Start of Provided entries

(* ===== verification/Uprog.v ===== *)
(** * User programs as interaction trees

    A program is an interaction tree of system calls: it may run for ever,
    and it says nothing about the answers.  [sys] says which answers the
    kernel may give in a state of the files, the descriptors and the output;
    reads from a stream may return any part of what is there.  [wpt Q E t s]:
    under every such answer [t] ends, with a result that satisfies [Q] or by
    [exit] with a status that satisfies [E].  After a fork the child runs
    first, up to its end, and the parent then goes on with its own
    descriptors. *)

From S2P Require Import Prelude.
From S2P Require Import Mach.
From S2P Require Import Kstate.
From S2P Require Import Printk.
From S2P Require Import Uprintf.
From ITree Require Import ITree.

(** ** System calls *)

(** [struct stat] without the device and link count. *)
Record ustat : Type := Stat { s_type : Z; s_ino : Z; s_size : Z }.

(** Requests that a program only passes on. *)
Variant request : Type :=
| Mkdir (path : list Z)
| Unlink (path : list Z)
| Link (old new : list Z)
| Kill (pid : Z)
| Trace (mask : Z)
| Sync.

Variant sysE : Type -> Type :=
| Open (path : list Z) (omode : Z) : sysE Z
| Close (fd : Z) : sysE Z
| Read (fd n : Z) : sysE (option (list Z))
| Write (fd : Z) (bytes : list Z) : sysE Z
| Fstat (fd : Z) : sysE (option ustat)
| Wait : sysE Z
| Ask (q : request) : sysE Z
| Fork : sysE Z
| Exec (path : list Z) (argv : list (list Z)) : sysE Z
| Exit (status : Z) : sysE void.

End of Provided entries

# What the task requires
Your answer should be the lines of the records that include the word "calls".

# Result of this task
    A program is an interaction tree of system calls: it may run for ever,
(** ** System calls *)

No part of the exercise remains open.